-- WHAT YOU NEED TO DO --
Please copy exactly the lines that run from the start of the entries to the line containing "default x00 (Byte.of_N", inclusive.

Saved entries
(** * wimlib: a shallow embedding of the archive engine core

    The development follows the C sources:
    - [decompress_common.c]: [make_huffman_decode_table];
    - [compress_common.c]: [build_tree], [gen_codewords];
    - [lzms-common.c]: the x86 filter;
    - [dentry.c]: reading, writing and looking up directory entries;
    - [xml_windows.c]: the search for the Windows system root.

    Part I holds the embedding (one module per source file), Part II the
    properties proved about it.

    Conventions.  C integers are [Z] with the wrap-around written out
    ([wrap16], [wrap32], [wrap32s], [wrap64]); byte buffers are
    [list byte]; arrays are lists read with [!!!] and written with
    [<[ i := x ]>]; a pointer into a buffer is the index it points at. *)

From Stdlib Require Import ZArith Lia.
From Stdlib.Strings Require Import Byte.
From stdpp Require Import base numbers list option strings.

#[local] Open Scope Z_scope.
Set Warnings "-register-all".

(** * Part I: the embedding *)

(** ** Machine integers and little-endian fields *)

Module Bytes.

#[global] Instance byte_inhabited : Inhabited byte := populate x00.

#[global] Instance byte_eq_dec : EqDecision byte.
Proof. intros a b. unfold Decision. apply Byte.byte_eq_dec. Defined.

Definition wrap16 (z : Z) : Z := z mod 2 ^ 16.
Definition wrap32 (z : Z) : Z := z mod 2 ^ 32.
Definition wrap64 (z : Z) : Z := z mod 2 ^ 64.

(** Two's complement value of the low 32 bits of [z] (the type [s32]). *)
Definition wrap32s (z : Z) : Z := (z + 2 ^ 31) mod 2 ^ 32 - 2 ^ 31.

Definition u8_to_Z (b : byte) : Z := Z.of_N (Byte.to_N b).

Definition u8_of_Z (z : Z) : byte :=
  default x00 (Byte.of_N (Z.to_N (z mod 256))).

(** [le16_to_cpu], [le32_to_cpu], [le64_to_cpu] on the bytes of a field. *)
Fixpoint le_decode (bs : list byte) : Z :=
  match bs with
  | [] => 0
  | b :: rest => u8_to_Z b + 256 * le_decode rest
  end.

(** [cpu_to_le16], [cpu_to_le32], [cpu_to_le64]: the [n] low bytes of [z]. *)
Fixpoint le_encode (n : nat) (z : Z) : list byte :=
  match n with
  | O => []
  | S n' => u8_of_Z z :: le_encode n' (z / 256)
  end.

(** The [n] bytes of [buf] that start at index [off]. *)
Definition field (buf : list byte) (off : Z) (n : nat) : list byte :=
  take n (drop (Z.to_nat off) buf).

Definition get_le (buf : list byte) (off : Z) (n : nat) : Z :=
  le_decode (map (fun k => buf !!! (Z.to_nat off + k)%nat) (seq 0 n)).

Definition put_le (buf : list byte) (off : Z) (n : nat) (z : Z) : list byte :=
  list_inserts (Z.to_nat off) (le_encode n z) buf.

(** [(x + 7) & ~7] on an unsigned 64-bit value. *)
Definition align8 (x : Z) : Z := Z.land (wrap64 (x + 7)) (Z.lnot 7).

End Bytes.
(** ** lzms-common.c: the x86 filter *)

Module LzmsCommon.
Import Bytes.

Section Filter.

(** [LZMS_X86_MAX_GOOD_TARGET_OFFSET] and [LZMS_X86_MAX_TRANSLATION_OFFSET]
    are macros of [wimlib/lzms.h], which is not part of the sources at hand;
    the filter is embedded for any value of the two constants. *)
Variable LZMS_X86_MAX_GOOD_TARGET_OFFSET : Z.
Variable LZMS_X86_MAX_TRANSLATION_OFFSET : Z.

(** [lzms_may_x86_translate(p, &max_offset)] on [p[0]], [p[1]], [p[2]]:
    the number of opcode bytes and the value stored in [*max_offset_ret]. *)
Definition lzms_may_x86_translate (p0 p1 p2 : Z) : Z * Z :=
  let max_offset := wrap32s LZMS_X86_MAX_TRANSLATION_OFFSET in
  if p0 =? 0x48 then
    if p1 =? 0x8b then
      if (p2 =? 0x5) || (p2 =? 0xd) then (3, max_offset) else (1, 0)
    else if p1 =? 0x8d then
      if Z.land p2 0x7 =? 0x5 then (3, max_offset) else (1, 0)
    else (1, 0)
  else if p0 =? 0x4c then
    if p1 =? 0x8d then
      if Z.land p2 0x7 =? 0x5 then (3, max_offset) else (1, 0)
    else (1, 0)
  else if p0 =? 0xe8 then
    (1, wrap32s (LZMS_X86_MAX_TRANSLATION_OFFSET `quot` 2))
  else if p0 =? 0xe9 then (5, 0)
  else if p0 =? 0xf0 then
    if (p1 =? 0x83) && (p2 =? 0x05) then (3, max_offset) else (1, 0)
  else if p0 =? 0xff then
    if p1 =? 0x15 then (2, max_offset) else (1, 0)
  else (1, 0).

(** The loop state of [lzms_x86_filter]: the buffer, [closest_target_usage]
    and the 65536 entries of [last_target_usages]. *)
Record filter_state := {
  fs_data : list byte;
  fs_closest_target_usage : Z;
  fs_last_target_usages : list Z
}.

(** [lzms_maybe_do_x86_translation]: returns the new state and the next
    value of [i]. *)
Definition lzms_maybe_do_x86_translation (st : filter_state) (i num_op_bytes : Z)
    (max_trans_offset : Z) (undo : bool) : filter_state * Z :=
  let data := fs_data st in
  let closest := fs_closest_target_usage st in
  let translate := wrap32s (i - closest) <=? max_trans_offset in
  let '(data', pos) :=
    if undo then
      let data' :=
        if translate then
          let n := get_le data (i + num_op_bytes) 4 in
          put_le data (i + num_op_bytes) 4 (wrap32 (n - i))
        else data in
      (data', wrap16 (i + get_le data' (i + num_op_bytes) 2))
    else
      let pos := wrap16 (i + get_le data (i + num_op_bytes) 2) in
      let data' :=
        if translate then
          let n := get_le data (i + num_op_bytes) 4 in
          put_le data (i + num_op_bytes) 4 (wrap32 (n + i))
        else data in
      (data', pos) in
  let i' := wrap32s (i + num_op_bytes + 4 - 1) in
  let last := fs_last_target_usages st in
  let closest' :=
    if wrap32s (i' - last !!! Z.to_nat pos) <=? LZMS_X86_MAX_GOOD_TARGET_OFFSET
    then i' else closest in
  ({| fs_data := data';
      fs_closest_target_usage := closest';
      fs_last_target_usages := <[Z.to_nat pos := i']> last |},
   wrap32s (i' + 1)).

(** One iteration of the [for] loop of [lzms_x86_filter]. *)
Definition filter_step (st : filter_state) (i : Z) (undo : bool)
    : filter_state * Z :=
  let data := fs_data st in
  let p k := u8_to_Z (data !!! Z.to_nat (i + k)) in
  let '(n, max_trans_offset) := lzms_may_x86_translate (p 0) (p 1) (p 2) in
  if max_trans_offset =? 0 then (st, wrap32s (i + n))
  else lzms_maybe_do_x86_translation st i n max_trans_offset undo.

(** The loop [for (i = 0; i < size - 11; )]; [None] when the fuel runs out
    before the loop condition fails. *)
Fixpoint filter_loop (fuel : nat) (st : filter_state) (size i : Z)
    (undo : bool) : option filter_state :=
  if negb (i <? wrap32s (size - 11)) then Some st
  else
    match fuel with
    | O => None
    | S fuel' =>
        let '(st', i') := filter_step st i undo in
        filter_loop fuel' st' size i' undo
    end.

(** [lzms_x86_filter(data, size, last_target_usages, undo)].  The incoming
    contents of [last_target_usages] are overwritten by the first loop, so
    the array is not an argument here.  Every iteration advances [i], so
    [size] iterations are enough fuel. *)
Definition lzms_x86_filter (data : list byte) (size : Z) (undo : bool)
    : option (list byte) :=
  let st := {| fs_data := data;
               fs_closest_target_usage :=
                 wrap32s (- LZMS_X86_MAX_TRANSLATION_OFFSET - 1);
               fs_last_target_usages :=
                 replicate (Z.to_nat 65536)
                   (wrap32s (- LZMS_X86_MAX_GOOD_TARGET_OFFSET - 1)) |} in
  fs_data <$> filter_loop (Z.to_nat size) st size 0 undo.

End Filter.

End LzmsCommon.
(** ** lzms-common.c: the slot tables and the queues of recent offsets *)

Module LzmsTables.
Import Bytes.

(** [lzms_get_slot(value, slot_base_tab, num_slots)]; the loop reads
    [slot_base_tab[slot + 1]], and a read behind the end of the table is
    [None], as is the end of the fuel.  [num_slots] is not used. *)
Fixpoint lzms_get_slot_loop (fuel : nat) (value : Z) (slot_base_tab : list Z)
    (slot : Z) : option Z :=
  match fuel with
  | O => None
  | S fuel' =>
      match slot_base_tab !! Z.to_nat (wrap32 (slot + 1)) with
      | None => None
      | Some base =>
          if base <=? value
          then lzms_get_slot_loop fuel' value slot_base_tab (wrap32 (slot + 1))
          else Some slot
      end
  end.

Definition lzms_get_slot (value : Z) (slot_base_tab : list Z) (num_slots : Z)
    : option Z :=
  lzms_get_slot_loop (length slot_base_tab) value slot_base_tab 0.

(** The loop [while (run_len--)] of [lzms_decode_delta_rle_slot_bases]:
    the array, [base] and [slot] after it. *)
Fixpoint decode_run (run_len : nat) (slot_bases : list Z) (delta base : Z)
    (slot : nat) : list Z * Z * nat :=
  match run_len with
  | O => (slot_bases, base, slot)
  | S run_len' =>
      let base := wrap32 (base + delta) in
      decode_run run_len' (<[slot := base]> slot_bases) delta base (S slot)
  end.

-- SOLVED EXERCISE --
(** * wimlib: a shallow embedding of the archive engine core

    The development follows the C sources:
    - [decompress_common.c]: [make_huffman_decode_table];
    - [compress_common.c]: [build_tree], [gen_codewords];
    - [lzms-common.c]: the x86 filter;
    - [dentry.c]: reading, writing and looking up directory entries;
    - [xml_windows.c]: the search for the Windows system root.

    Part I holds the embedding (one module per source file), Part II the
    properties proved about it.

    Conventions.  C integers are [Z] with the wrap-around written out
    ([wrap16], [wrap32], [wrap32s], [wrap64]); byte buffers are
    [list byte]; arrays are lists read with [!!!] and written with
    [<[ i := x ]>]; a pointer into a buffer is the index it points at. *)

From Stdlib Require Import ZArith Lia.
From Stdlib.Strings Require Import Byte.
From stdpp Require Import base numbers list option strings.

#[local] Open Scope Z_scope.
Set Warnings "-register-all".

(** * Part I: the embedding *)

(** ** Machine integers and little-endian fields *)

Module Bytes.

#[global] Instance byte_inhabited : Inhabited byte := populate x00.

#[global] Instance byte_eq_dec : EqDecision byte.
Proof. intros a b. unfold Decision. apply Byte.byte_eq_dec. Defined.

Definition wrap16 (z : Z) : Z := z mod 2 ^ 16.
Definition wrap32 (z : Z) : Z := z mod 2 ^ 32.
Definition wrap64 (z : Z) : Z := z mod 2 ^ 64.

(** Two's complement value of the low 32 bits of [z] (the type [s32]). *)
Definition wrap32s (z : Z) : Z := (z + 2 ^ 31) mod 2 ^ 32 - 2 ^ 31.

Definition u8_to_Z (b : byte) : Z := Z.of_N (Byte.to_N b).

Definition u8_of_Z (z : Z) : byte :=
  default x00 (Byte.of_N (Z.to_N (z mod 256))).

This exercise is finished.